*Recorded information*.
(** C8: when the clan has a snapshot for month M and a snapshot of an
    earlier month, [calculate_monthly_donations] returns a report without
    the first-snapshot note, computed against the latest snapshot earlier
    than M.  The report has one entry per member of the snapshot of M:
    the monthly figure is [max(0, current - previous)] of the seasonal
    counters when the member is in the earlier snapshot, hence never
    negative, and the current seasonal counter when the member is not.
    The reported total is the sum of the monthly figures of the entries. *)
Theorem monthly_donation_delta (snapshots : gmap string (list Donations.snapshot))
    (clan_tag month_key : string) (i : nat) (target : Donations.snapshot) :
  let clan_snapshots := default [] (snapshots !! clan_tag) in
  list_find (λ s, Donations.date s = month_key) clan_snapshots = Some (i, target) →
  (∃ earlier, earlier ∈ clan_snapshots ∧
              String.ltb (Donations.date earlier) month_key = true) →
  ∃ prev r,
    Donations.calculate_monthly_donations snapshots clan_tag month_key = Some r ∧
    Donations.note r = None ∧
    Donations.month r = month_key ∧
    (* [prev] is the chronologically preceding snapshot *)
    prev ∈ clan_snapshots ∧
    String.ltb (Donations.date prev) month_key = true ∧
    (∀ s, s ∈ clan_snapshots →
          String.ltb (Donations.date s) month_key = true →
          String.leb (Donations.date s) (Donations.date prev) = true) ∧
    (* one entry per member of the month *)
    (∀ tag, Donations.report_members r !! tag = None ↔
            Donations.members target !! tag = None) ∧
    (∀ tag data,
       Donations.members target !! tag = Some data →
       ∃ e, Donations.report_members r !! tag = Some e ∧
            Donations.entry_seasonal e = Donations.seasonal data ∧
            Donations.monthly e
            = match Donations.members prev !! tag with
              | Some prev_data =>
                  Z.max 0 (Donations.seasonal data - Donations.seasonal prev_data)
              | None => Donations.seasonal data
              end ∧
            (is_Some (Donations.members prev !! tag) → 0 ≤ Donations.monthly e)) ∧
    Donations.total_monthly r = Donations.sum_monthly (Donations.report_members r).
Proof.
  intros clan_snapshots Hfind (earlier & Hearlier & Hlt).
  pose proof Hfind as Hfind'.
  apply list_find_Some in Hfind' as (Hi & Hdate & _).
  assert (target ∈ clan_snapshots) as Htarget
    by (apply list_elem_of_lookup; eauto).
  (* the position of the month in the sorted list *)
  set (sorted_snapshots := Donations.sorted clan_snapshots).
  assert (is_Some (list_find (λ s, Donations.date s = month_key) sorted_snapshots))
    as [[j target'] Hj].
  { apply (list_find_elem_of _ _ target); [|done].
    subst sorted_snapshots. by rewrite sorted_perm. }
  pose proof Hj as Hj'.
  apply list_find_Some in Hj' as (Hjl & Hjdate & Hjmin).
  pose proof (sorted_sorted clan_snapshots) as Hsorted.
  fold sorted_snapshots in Hsorted.
  (* every snapshot of an earlier month sits before that position *)
  assert (∀ s, s ∈ clan_snapshots →
               String.ltb (Donations.date s) month_key = true →
               ∃ k, (k < j)%nat ∧ sorted_snapshots !! k = Some s) as Hbefore.
  { intros s Hs Hslt.
    assert (s ∈ sorted_snapshots) as Hs'
      by (subst sorted_snapshots; by rewrite sorted_perm).
    apply list_elem_of_lookup in Hs' as [k Hk]. exists k. split; [|done].
    destruct (decide (k < j)%nat) as [|Hge]; [done|]. exfalso.
    apply string_ltb_leb in Hslt as [Hle Hne].
    destruct (decide (k = j)) as [->|Hkj].
    - rewrite Hjl in Hk. by simplify_eq.
    - assert (Donations.date_le target' s) as Hle'.
      { eapply (StronglySorted_lookup _ j k); [done|done|done|lia]. }
      unfold Donations.date_le in Hle'. rewrite Hjdate in Hle'.
      apply Hne. by apply String.leb_antisym. }
  destruct (Hbefore earlier Hearlier Hlt) as (k0 & Hk0 & _).
  destruct j as [|j']; [lia|].
  assert (is_Some (sorted_snapshots !! j')) as [prev Hprev].
  { apply lookup_lt_is_Some. apply lookup_lt_Some in Hjl. lia. }
  assert (Donations.date_le prev target') as Hprev_le.
  { eapply (StronglySorted_lookup _ j' (S j')); [done|done|done|lia]. }
  assert (String.ltb (Donations.date prev) month_key = true) as Hprev_lt.
  { apply string_ltb_leb. split.
    - unfold Donations.date_le in Hprev_le. by rewrite Hjdate in Hprev_le.
    - apply (Hjmin j' prev Hprev). lia. }
  (* the report *)
  destruct (monthly_loop_spec (Donations.members target) (Donations.members prev))
    as [Hentries Htotal].
  destruct (Donations.monthly_loop (Donations.members target) (Donations.members prev))
    as [monthly_donations total] eqn:Hloop.
  simpl in Hentries, Htotal.
  exists prev, (Donations.Report month_key monthly_donations total None).
  split_and!.
  - unfold Donations.calculate_monthly_donations. fold clan_snapshots.
    destruct clan_snapshots as [|s0 rest] eqn:Hcs; [by apply elem_of_nil in Htarget|].
    rewrite Hfind. fold sorted_snapshots. rewrite Hj, Hprev. by rewrite Hloop.
  - done.
  - done.
  - assert (prev ∈ sorted_snapshots) as Hin by (apply list_elem_of_lookup; eauto).
    subst sorted_snapshots. by rewrite sorted_perm in Hin.
  - done.
  - intros s Hs Hslt. destruct (Hbefore s Hs Hslt) as (k & Hk & Hks).
    destruct (decide (k = j')) as [->|Hne].
    + rewrite Hprev in Hks. simplify_eq. apply string_leb_refl.
    + eapply (StronglySorted_lookup _ k j'); [done|done|done|lia].
  - intros tag. simpl. rewrite Hentries. apply fmap_None.
  - intros tag data Hdata. simpl. rewrite Hentries, Hdata. simpl.
    eexists. split; [done|]. simpl. unfold Donations.monthly_figure.
    split_and!; [done|done|].
    intros [p Hp]. rewrite Hp. lia.
  - done.
Qed.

*Task*. All that is wanted is a faithful reproduction of the line above with "String.ltb (Donations.date earlier)", the line with "(* [prev] is", and every line in between.

*Answer for the task*.
              String.ltb (Donations.date earlier) month_key = true) →
  ∃ prev r,
    Donations.calculate_monthly_donations snapshots clan_tag month_key = Some r ∧
    Donations.note r = None ∧
    Donations.month r = month_key ∧
    (* [prev] is the chronologically preceding snapshot *)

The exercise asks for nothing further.